Saved entries
Lemma ascii_digit_decimal c :
  Py.is_ascii_digit c = true -> decimal_value c = Some (c - 0x30).
Proof.
  unfold Py.is_ascii_digit, in_range. cbn [fst snd]. intros H.
  apply andb_true_iff in H as [Hlo Hhi].
  assert (Hin : in_range c (0x30, 0x30 + 9) = true).
  { unfold in_range. cbn [fst snd]. change (0x30 + 9) with 0x39.
    now rewrite Hlo, Hhi. }
  unfold decimal_value, decimal_zeros. cbn [find]. now rewrite Hin.
Qed.

Lemma ascii_digit_is_decimal c : Py.is_ascii_digit c = true -> is_decimal c = true.
Proof. intros H. unfold is_decimal. now rewrite (ascii_digit_decimal c H). Qed.

End CharacterFacts.

(** ** [strip] and [upper] *)

Section Normalisation.
Import Unicode Py Spec.

Lemma lstrip_spaces l s : spaces l -> lstrip (l ++ s) = lstrip s.
Proof.
  induction 1 as [|c l Hc _ IH]; [reflexivity|]. simpl. now rewrite Hc.
Qed.

Lemma lstrip_starts_clean s : starts_clean (lstrip s).
Proof.
  induction s as [|c s IH]; [exact I|]. simpl.
  destruct (is_space c) eqn:E; [assumption | exact E].
Qed.

Lemma lstrip_clean s : starts_clean s -> lstrip s = s.
Proof. destruct s as [|c s]; [reflexivity|]. simpl. now intros ->. Qed.

Lemma lstrip_app_clean s c r :
  is_space c = false -> lstrip (s ++ c :: r) = lstrip s ++ c :: r.
Proof.
  intros Hc. induction s as [|d s IH]; simpl.
  - now rewrite Hc.
  - destruct (is_space d); [exact IH | reflexivity].
Qed.

Lemma lstrip_all_spaces s : lstrip s = [] -> spaces s.
Proof.
  induction s as [|c s IH]; [constructor|]. simpl.
  destruct (is_space c) eqn:E; [|discriminate].
  intros H. constructor; [exact E | now apply IH].
Qed.

Lemma spaces_lstrip s : spaces s -> lstrip s = [].
Proof. intros H. rewrite <- (app_nil_r s). now rewrite lstrip_spaces. Qed.

Lemma rstrip_spaces s r : spaces r -> rstrip (s ++ r) = rstrip s.
Proof.
  intros H. unfold rstrip. rewrite rev_app_distr, lstrip_spaces; [reflexivity|].
  unfold spaces in *. rewrite Forall_forall in *. intros c Hc.
  apply H. apply list_elem_of_In. apply list_elem_of_In in Hc. now apply in_rev.
Qed.

Lemma rstrip_clean s : starts_clean (rev s) -> rstrip s = s.
Proof. intros H. unfold rstrip. rewrite lstrip_clean by assumption. apply rev_involutive. Qed.

Lemma rstrip_ends_clean s : starts_clean (rev (rstrip s)).
Proof. unfold rstrip. rewrite rev_involutive. apply lstrip_starts_clean. Qed.

Lemma rstrip_cons_clean c s : is_space c = false -> rstrip (c :: s) = c :: rstrip s.
Proof.
  intros Hc. unfold rstrip. simpl.
  rewrite lstrip_app_clean by assumption.
  now rewrite rev_app_distr.
Qed.

Lemma strip_trimmed s : trimmed (strip s).
Proof.
  unfold strip. split; [|apply rstrip_ends_clean].
  pose proof (lstrip_starts_clean s) as H.
  destruct (lstrip s) as [|c r]; [exact I|].
  simpl in H. rewrite rstrip_cons_clean by assumption. exact H.
Qed.

Lemma trimmed_strip s : trimmed s -> strip s = s.
Proof.
  intros [H1 H2]. unfold strip. rewrite lstrip_clean by assumption.
  now apply rstrip_clean.
Qed.

Lemma strip_padded l s r : spaces l -> spaces r -> strip (l ++ s ++ r) = strip s.
Proof.
  intros Hl Hr. unfold strip. rewrite lstrip_spaces by assumption.
  destruct (lstrip s) as [|c t] eqn:E.
  - apply lstrip_all_spaces in E.
    rewrite spaces_lstrip; [reflexivity|]. now apply Forall_app.
  - assert (Hc : is_space c = false).
    { pose proof (lstrip_starts_clean s) as H. now rewrite E in H. }
    assert (Hs : exists a, s = a ++ c :: t /\ spaces a).
    { clear Hc. revert E. induction s as [|d s IH]; [discriminate|]. simpl.
      destruct (is_space d) eqn:Ed.
      - intros H. destruct (IH H) as (a & -> & Ha).
        exists (d :: a). split; [reflexivity|]. now constructor.
      - intros [= -> ->]. exists []. split; [reflexivity | constructor]. }
    destruct Hs as (a & -> & Ha).
    rewrite <- app_assoc, lstrip_spaces by assumption. simpl.
    rewrite Hc. change (c :: t ++ r) with ((c :: t) ++ r).
    now apply rstrip_spaces.
Qed.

Aim of the exercise:
Looking at the data above, return every line from the one with "Lemma trimmed_strip s" down to the one with "destruct Hs as (a & -> & Ha).", exactly and inclusively.

Output of the exercise:
Lemma trimmed_strip s : trimmed s -> strip s = s.
Proof.
  intros [H1 H2]. unfold strip. rewrite lstrip_clean by assumption.
  now apply rstrip_clean.
Qed.

Lemma strip_padded l s r : spaces l -> spaces r -> strip (l ++ s ++ r) = strip s.
Proof.
  intros Hl Hr. unfold strip. rewrite lstrip_spaces by assumption.
  destruct (lstrip s) as [|c t] eqn:E.
  - apply lstrip_all_spaces in E.
    rewrite spaces_lstrip; [reflexivity|]. now apply Forall_app.
  - assert (Hc : is_space c = false).
    { pose proof (lstrip_starts_clean s) as H. now rewrite E in H. }
    assert (Hs : exists a, s = a ++ c :: t /\ spaces a).
    { clear Hc. revert E. induction s as [|d s IH]; [discriminate|]. simpl.
      destruct (is_space d) eqn:Ed.
      - intros H. destruct (IH H) as (a & -> & Ha).
        exists (d :: a). split; [reflexivity|]. now constructor.
      - intros [= -> ->]. exists []. split; [reflexivity | constructor]. }
    destruct Hs as (a & -> & Ha).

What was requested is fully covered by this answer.